To amend the atrocity of the terrorist incident against the elven refugees, the city granted many of the elves substantial residences in protected areas of Stormhenge where the human residents did not attack refugees. With their vast knowledge and extended life cycles, the elves quickly rose into the aristocracy of Stormhenge. Yet the native aristocrats were not so much tolerant of the elves' presence as much as they were tastefully disinterested, shut up inside their grey manor houses, emerging only for a coy wave at their new neighbors before disappearing behind green curtains and navy blue jacket cuffs.
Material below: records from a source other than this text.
(* ===== verification/Volume.v ===== *)
(** * src/volume/volume.rs: making, opening and repairing a volume.

    A volume is a storage and its description. Which depot an URI stands for is not modelled:
    [new] is given the storage. *)
From S2P Require Import Prelude Run Base Address Crypto Armor Storage SuperBlk SuperProofs.
Import SuperBlk.

(** [fs::Config], the part a volume uses. *)
Record Config := mkConfig { cfg_cost : Cost.Cost; cfg_cipher : Cipher.Cipher; cfg_compress : bool }.

Module Info.
Record Info := mkInfo {
  id : Eid; ver : Version.Version; uri : bytes; compress : bool; cost : Cost.Cost; cipher : Cipher.Cipher; ctime : Z
}.
Definition default : Info := mkInfo 0 (Version.mkVersion 0 0 0) [] false Cost.default Cipher.default 0.
Definition set_uri (u : bytes) (i : Info) : Info := mkInfo (id i) (ver i) u (compress i) (cost i) (cipher i) (ctime i).
Definition set_cost (c : Cost.Cost) (i : Info) : Info := mkInfo (id i) (ver i) (uri i) (compress i) c (cipher i) (ctime i).
End Info.

Module Volume.
Record Volume (S : Type) := mkVolume { info : Info.Info; storage : S }.
Arguments mkVolume {S}. Arguments info {S}. Arguments storage {S}.

Section volume.
Context `{!Sodium, !AddrSerde, !BodySerde} {D R FM AM : Type} `{!Storable D, !Random R, !Clock R}.
Context `{!LinkedMapOps Z bytes FM, !LinkedMapOps Eid Addr.Addr AM}.
Abbreviation St := (Storage.St D R FM AM).
Abbreviation act := (run (Volume St)).

Definition on_storage {A} (m : run St A) : act A := zoom storage (λ s v, mkVolume (info v) s) m.
Definition set_info (f : Info.Info → Info.Info) : act unit := modify (λ v, mkVolume (f (info v)) (storage v)).

Definition new (uri : bytes) (s : St) : Volume St := mkVolume (Info.set_uri uri Info.default) s.

Definition init (pwd : bytes) (cfg : Config) (payload : bytes) : act unit :=
  _ ← on_storage (Storage.connect false);
  _ ← on_storage (Storage.init (cfg_cost cfg) (cfg_cipher cfg));
  eid ← on_storage (Storage.draw EID_SIZE);
  t ← on_storage now;
  _ ← set_info (λ i, Info.mkInfo (of_le eid) Version.repo_version (Info.uri i) (cfg_compress cfg)
                       (cfg_cost cfg) (cfg_cipher cfg) t);
  salt ← on_storage (Storage.draw SALT_SIZE);
  key ← on_storage (Storage.the Storage.key);
  i ← ask info;
  let super_blk := mkSuper (Head.mkHead salt (cfg_cost cfg) (cfg_cipher cfg))
    (Body.mkBody 0 (Info.id i) (Info.ver i) key (Info.uri i) (cfg_compress cfg) (Info.ctime i) 0 payload) in
  _ ← on_storage (save super_blk pwd);
  mret ().

(** The payload of the super block is given back. *)
Definition open (pwd : bytes) (force : bool) : act bytes :=
  _ ← on_storage (Storage.connect force);
  sb ← on_storage (load pwd);
  _ ← (if negb (Version.match_repo_version (Body.ver (body sb))) then fail WrongVersion else mret ());
  _ ← on_storage (Storage.open (Head.cost (head sb)) (Head.cipher (head sb)) (Body.key (body sb)) force);
  _ ← set_info (λ i, Info.mkInfo (Body.volume_id (body sb)) (Body.ver (body sb)) (Info.uri i)
                       (Body.compress (body sb)) (Head.cost (head sb)) (Head.cipher (head sb)) (Body.ctime (body sb)));
  mret (Body.payload (body sb)).

Definition repair_super_block (pwd : bytes) : act unit :=
  _ ← on_storage (Storage.connect false); on_storage (repair pwd).

Definition exists_ : act bool := on_storage Storage.exists_.

Definition reset_password (old_pwd new_pwd : bytes) (cost : Cost.Cost) : act unit :=
  sb ← on_storage (load old_pwd);
  let h := head sb in
  _ ← on_storage (save (mkSuper (Head.mkHead (Head.salt h) cost (Head.cipher h)) (body sb)) new_pwd);
  set_info (Info.set_cost cost).

Definition del_wal (id : Eid) : act unit := on_storage (Storage.del_wal id).
Definition del (id : Eid) : act unit := on_storage (Storage.del id).
Definition flush : act unit := on_storage Storage.flush.
Definition destroy : act unit := on_storage Storage.destroy.
End volume.
End Volume.

(** ** Opening gives what was made *)

(** Connecting to a depot leaves its super blocks alone. *)
Class ConnectLaws (D : Type) `{!Storable D, !SuperLaws D} : Prop :=
  connect_law force (d : D) : spec (dp_connect force) d (λ _ d', dp_arms (dp_super d) d d') (λ _ _, True) (λ _, True).
#[export] Hint Mode ConnectLaws ! - - : typeclass_instances.

Section laws.
Context `{!Sodium, !SodiumLaws, !AddrSerde, !BodySerde, !BodySerdeLaws}.
Context {D R FM AM : Type} `{!Storable D, !SuperLaws D, !ConnectLaws D, !Random R, !RandomLaws R, !Clock R}.
Context `{!LinkedMapOps Z bytes FM, !LinkedMapOps Eid Addr.Addr AM}.
Abbreviation St := (Storage.St D R FM AM).
Abbreviation Vol := (Volume.Volume St).
Implicit Types (v : Vol) (s : St) (sb : SuperBlk).

(** The depot of a volume. *)
Definition vdepot v : D := Storage.depot (Volume.storage v).
Definition vsto v : Storage.Storage FM AM := Storage.sto (Volume.storage v).

(** Both arms give the super block, and its key can be used. *)
Definition sealed_in (d : D) pwd sb : Prop :=
  (∀ i, i = 0 ∨ i = 1 → arm_val pwd d i = Ok sb) ∧
  (∃ c, Crypto.new (Head.cost (head sb)) (Head.cipher (head sb)) = Ok c) ∧
  ∃ k, Crypto.derive (Body.key (body sb)) 0 = Ok k.

Lemma on_storage_spec {T} (m : run St T) v (Q : T → Vol → Prop) E F :
  spec m (Volume.storage v) (λ a s, Q a (Volume.mkVolume (Volume.info v) s))
    (λ e s, E e (Volume.mkVolume (Volume.info v) s)) (λ s, F (Volume.mkVolume (Volume.info v) s)) →
  spec (Volume.on_storage m) v Q E F.
Proof. intros Hm. by apply spec_zoom. Qed.

(** An error in opening is the depot's, and so is a stop. *)
Definition fails {T} (m : run D T) (e : Error) : Prop := ∃ d, (m d).1 = Some (Err e).
Definition halts {T} (m : run D T) : Prop := ∃ d, (m d).1 = None ∨ (m d).1 = Some Panic.
Definition open_fails force e : Prop := fails (dp_connect (D:=D) force) e ∨ ∃ c k, fails (dp_open c k force) e.
Definition open_halts force : Prop := halts (dp_connect (D:=D) force) ∨ ∃ c k, halts (dp_open c k force).

Lemma spec_self {T} (m : run D T) d : spec m d (λ _ _, True) (λ e _, fails m e) (λ _, halts m).
Proof. unfold spec, fails, halts. destruct (m d) as [[[]|] ?] eqn:E; try done; exists d; rewrite E; auto. Qed.

Lemma sealed_in_kept (d d' : D) pwd sb : (∀ i, dp_super d' i = dp_super d i) → sealed_in d pwd sb → sealed_in d' pwd sb.
Proof. intros Hs [Hi ?]. split; [|done]. intros i. unfold arm_val. rewrite Hs. apply Hi. Qed.

Lemma open_sealed pwd force sb v :
  dp_calm (vdepot v) → sealed_in (vdepot v) pwd sb → Version.match_repo_version (Body.ver (body sb)) = true →
  spec (Volume.open pwd force) v
    (λ p v', p = Body.payload (body sb) ∧
       Volume.info v' = Info.mkInfo (Body.volume_id (body sb)) (Body.ver (body sb)) (Info.uri (Volume.info v))
         (Body.compress (body sb)) (Head.cost (head sb)) (Head.cipher (head sb)) (Body.ctime (body sb)) ∧
       Crypto.new (Head.cost (head sb)) (Head.cipher (head sb)) = Ok (Storage.crypto (vsto v')) ∧
       Storage.key (vsto v') = Body.key (body sb))
    (λ e _, open_fails force e) (λ _, open_halts force).
Proof.
  intros Hc (Hi & (c & Hnew) & (k & Hk)) Hver. unfold Volume.open. apply spec_bind, on_storage_spec, spec_zoom.
  eapply spec_mono; [apply spec_and; [apply spec_self|apply connect_law]| |by intros e ? [? _]; left|by intros ? [? _]; left].
  intros [] d1 [_ [Ha Hcalm]]. cbn beta. apply spec_bind, on_storage_spec.
  assert (Hv : ∀ i, arm_val pwd d1 i = arm_val pwd (vdepot v) i) by (intros i; unfold arm_val; by rewrite Ha).
  eapply spec_mono; [apply (load_calm pwd _ sb sb); cbn; [by apply Hcalm|rewrite Hv; auto|rewrite Hv; auto|done]| |done|done].
  intros ? s2 [-> Hk2]. rewrite Hver. apply spec_bind, spec_ret, spec_bind, on_storage_spec. unfold Storage.open.
  rewrite Hnew. apply spec_bind, spec_lift_ok, spec_bind, spec_modify, spec_bind, spec_modify. rewrite Hk.
  apply spec_bind, spec_lift_ok, spec_zoom.
  eapply spec_mono; [apply spec_self| |intros e ? Hf; right; do 2 eexists; exact Hf|intros ? Hf; right; do 2 eexists; exact Hf].
  intros [] d3 _. apply spec_bind, spec_modify, spec_ret. by split_and!.
Qed.

(** What the volume says of itself is what its super block says. *)
Definition described v sb : Prop :=
  Volume.info v = Info.mkInfo (Body.volume_id (body sb)) (Body.ver (body sb)) (Info.uri (Volume.info v))
    (Body.compress (body sb)) (Head.cost (head sb)) (Head.cipher (head sb)) (Body.ctime (body sb)).

(** After a save, both arms give the super block. *)
Lemma save_sealed sb pwd s : head_ok (head sb) →
  spec (save sb pwd) s (λ sb' s', next sb sb' ∧ ∀ i, i = 0 ∨ i = 1 → arm_val pwd (Storage.depot s') i = Ok sb')
    (λ _ _, True) (λ _, True).
Proof.
  intros Hh. eapply spec_mono; [apply super_save_spec| |done|done]. intros sb' s' (Hn & x & Hx & Ha & _). split; [done|].
  intros i Hi. unfold arm_val. rewrite Ha.
  assert (parse pwd x = Ok sb') by (apply parse_sealed; [by rewrite (proj1 (proj1 Hn))|done]).
  by destruct Hi as [-> | ->]; cbn.
Qed.

Lemma spec_any {X T} (m : run X T) x : spec m x (λ _ _, True) (λ _ _, True) (λ _, True).
Proof. unfold spec. by destruct (m x) as [[[]|] ?]. Qed.
(** Random bytes for the storage of a volume. *)
Lemma draw_bytes n (s : St) (Q : bytes → St → Prop) E F : 0 ≤ n →
  (∀ x r, zlen x = n → Q x (Storage.mkSt (Storage.depot s) r (Storage.sto s))) → spec (Storage.draw n) s Q E F.
Proof.
  intros Hn Hq. pose proof (random_length n (Storage.rng s) Hn) as Hl. unfold spec, Storage.draw.
  destruct (random_buf n (Storage.rng s)) as [x r]. by apply Hq.
Qed.

(** Saving leaves the storage itself alone. *)
Lemma save_stable sb pwd : stable Storage.sto (save (D:=D) (R:=R) (FM:=FM) (AM:=AM) sb pwd).
Proof.
  assert (Hput : ∀ x i, stable Storage.sto (Storage.put_super_block (D:=D) (R:=R) (FM:=FM) (AM:=AM) x i)) by (intros x i; by apply stable_zoom).
  unfold save, put_arms. repeat first [apply stable_lift | apply stable_ret | apply stable_attempt | apply Hput | apply stable_bind | intros ?].
  - unfold now. by destruct (time_now _).
  - unfold Storage.draw. by destruct (random_buf _ _).
Qed.

Lemma init_spec pwd cfg payload v :
  spec (Volume.init pwd cfg payload) v
    (λ _ v1, ∃ sb, sealed_in (vdepot v1) pwd sb ∧ described v1 sb ∧ Body.payload (body sb) = payload ∧
       Version.match_repo_version (Body.ver (body sb)) = true ∧
       Crypto.new (Head.cost (head sb)) (Head.cipher (head sb)) = Ok (Storage.crypto (vsto v1)) ∧
       Storage.key (vsto v1) = Body.key (body sb)) (λ _ _, True) (λ _, True).
Proof.
  unfold Volume.init. apply spec_bind. eapply spec_mono; [apply spec_any| |done|done]. intros [] va _.
  apply spec_bind, on_storage_spec. unfold Storage.init. apply spec_bind.
  destruct (Crypto.new (cfg_cost cfg) (cfg_cipher cfg)) as [c|e|] eqn:Hnew; [|done..]. apply spec_lift_ok.
  apply spec_bind, spec_modify, spec_bind, draw_bytes; [done|]. intros k r _. apply spec_bind, spec_modify, spec_bind.
  destruct (Crypto.derive k 0) as [d|e|] eqn:Hder; [|done..]. apply spec_lift_ok, spec_zoom.
  eapply spec_mono; [apply spec_any| |done|done]. intros [] d1 _. cbn beta.
  apply spec_bind, on_storage_spec, draw_bytes; [done|]. intros eid r2 _.
  apply spec_bind, on_storage_spec. unfold spec at 1, now at 1. destruct (time_now _) as [t r3].
  apply spec_bind, spec_modify, spec_bind, on_storage_spec, draw_bytes; [done|]. intros salt r4 Hsalt.
  apply spec_bind, on_storage_spec, spec_ask, spec_bind, spec_ask, spec_bind, on_storage_spec.
  match goal with |- spec (save ?sb _) ?s _ _ _ => set (sb0 := sb); set (s0 := s) end.
  eapply spec_mono; [apply spec_also with (R := λ s' : St, Storage.sto s' = Storage.sto s0); [by apply save_sealed|apply save_stable]|
    |done|done].
  intros sb' s' [[[[Hhd Hb] _] Hi] Hsto]. apply spec_ret. exists sb'.
  unfold described, sealed_in. rewrite Hhd. unfold vdepot, vsto. cbn [Volume.storage Volume.info]. rewrite Hsto.
  destruct Hb as (Hb1 & Hb2 & Hb3 & Hb4 & Hb5 & Hb6 & Hb7). rewrite <- Hb1, <- Hb2, <- Hb3, <- Hb5, <- Hb6, <- Hb7.
  split_and!; try done; [by exists c|by exists d].
Qed.

(** C33: What [init] makes, [open] finds: whenever the depot works and its super blocks are those
    that a successful [init] left, opening with the same password gives back the payload, the
    description of the volume, and a storage with the same cipher and master key, unless the
    depot itself refuses to connect or open. *)
Theorem init_then_open pwd cfg payload force v v1 v2 :
  Volume.init pwd cfg payload v = (Some (Ok ()), v1) →
  dp_calm (vdepot v2) → (∀ i, dp_super (vdepot v2) i = dp_super (vdepot v1) i) → Info.uri (Volume.info v2) = Info.uri (Volume.info v1) →
  spec (Volume.open pwd force) v2
    (λ p v3, p = payload ∧ Volume.info v3 = Volume.info v1 ∧
       Storage.crypto (vsto v3) = Storage.crypto (vsto v1) ∧ Storage.key (vsto v3) = Storage.key (vsto v1))
    (λ e _, open_fails force e) (λ _, open_halts force).
Proof.
  intros Hinit Hc Hs Huri. pose proof (init_spec pwd cfg payload v) as Hi. unfold spec in Hi. rewrite Hinit in Hi.
  destruct Hi as (sb & Hsb & Hd & <- & Hver & Hcr & Hk).
  eapply spec_mono; [apply (open_sealed pwd force sb); [done|by apply (sealed_in_kept (vdepot v1))|done]| |done|done].
  intros p v3 (-> & Hinfo & Hcr3 & Hk3). rewrite Hcr in Hcr3. injection Hcr3 as ->.
  split_and!; [done| |done|congruence]. by rewrite Hinfo, Hd, Huri.
Qed.

(** C34: After a reset of the password that returned, the new password opens the volume and gives
    the payload and the keys that the old one gave. *)
Theorem reset_then_open old_pwd new_pwd cost force sb v v1 v2 :
  dp_calm (vdepot v) → sealed_in (vdepot v) old_pwd sb → Version.match_repo_version (Body.ver (body sb)) = true →
  (∃ c, Crypto.new cost (Head.cipher (head sb)) = Ok c) →
  Volume.reset_password old_pwd new_pwd cost v = (Some (Ok ()), v1) →
  dp_calm (vdepot v2) → (∀ i, dp_super (vdepot v2) i = dp_super (vdepot v1) i) →
  spec (Volume.open new_pwd force) v2
    (λ p v3, p = Body.payload (body sb) ∧ Info.cost (Volume.info v3) = cost ∧
       Info.cipher (Volume.info v3) = Head.cipher (head sb) ∧
       Crypto.new cost (Head.cipher (head sb)) = Ok (Storage.crypto (vsto v3)) ∧ Storage.key (vsto v3) = Body.key (body sb))
    (λ e _, open_fails force e) (λ _, open_halts force).
Proof.
  intros Hc (Hi & _ & Hk) Hver Hnew Hreset Hc2 Hs.
  assert (Hr : spec (Volume.reset_password old_pwd new_pwd cost) v (λ _ v1, ∃ sb', sealed_in (vdepot v1) new_pwd sb' ∧
    head sb' = Head.mkHead (Head.salt (head sb)) cost (Head.cipher (head sb)) ∧ Body.same (body sb) (body sb')) (λ _ _, True) (λ _, True)).
  { unfold Volume.reset_password. apply spec_bind, on_storage_spec.
    eapply spec_mono; [apply (load_calm old_pwd _ sb sb); auto| |done|done]. intros ? s2 [-> _].
    assert (Hh : head_ok (head sb)).
    { specialize (Hi 0 (or_introl eq_refl)). unfold arm_val in Hi. res_inv_one Hi. by eapply parse_inv. }
    apply spec_bind, on_storage_spec. eapply spec_mono; [by apply save_sealed| |done|done].
    intros sb' s' [[[Hhd Hb] _] Hi']. apply spec_modify. exists sb'. split; [|done].
    split; [done|]. rewrite Hhd. split; [done|]. by rewrite <- (proj1 (proj2 (proj2 Hb))). }
  unfold spec in Hr. rewrite Hreset in Hr. destruct Hr as (sb' & Hsb & Hhd & Hb).
  pose proof Hb as (_ & Hb2 & Hb3 & _ & _ & _ & Hb7).
  eapply spec_mono; [apply (open_sealed new_pwd force sb'); [done|by apply (sealed_in_kept (vdepot v1))|by rewrite <- Hb2]| |done|done].
  intros p v3 (-> & -> & Hcr & Hk3). cbn [Info.cost Info.cipher]. rewrite Hhd in *. split_and!; congruence || done.
Qed.
End laws.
But Thurimë and Calavir - my parents (as I came to call them) - adapted and survived. Their knowledge of Ëidine helped them infiltrate many of the affluent military communities in our district, and soon they were dining with the families O'Ryon, Delson, Markum, Valice, Carthritt, and Patricos. They solidified their status as Sembren citizens by acknowledging the human tradition of surnames. We called ourselves "Duása." In Elvish it means "two homes."
Despite all this luck and success, there were certain things that time and fortune could not mend. The line on my chest, where I forced fire inside me, became a thick scar scraping over my heart. There was no remedy, I found out. I had plenty of time to research any sort of cure, for I was forbidden to leave the house.
I stayed in that place for years, growing in knowledge. In the room I claimed as my own, I could see out over the entire grey city, watching smoke curling up and away like Sembren Mountain Ash. When the sun sank over the western horizon, setting the sea ablaze, I would stare at that raging firelight until I was no longer afraid of burning. I could allow Fire to rule me forever, or I could choose to conquer it. So I stared at the sunset every night until I - a Seafolk - had mastered Fire. After that I turned my attention to the mastery of swords, then books, then silence, then the body.
But knowledge of the world, knowledge of Fire: these things lose their luster in the trailing of the years. Fire fades again to grey when the sun sets and I missed the blue of the water. For a time, I worried that my world would sink inevitably into haunted nights in the grey house, then I stopped worrying and started allowing it to happen. If I could not have the sea, I could at least have this half-life in grey, haunting in blue.
But then I met Cinza. And she too was well-worth remembering.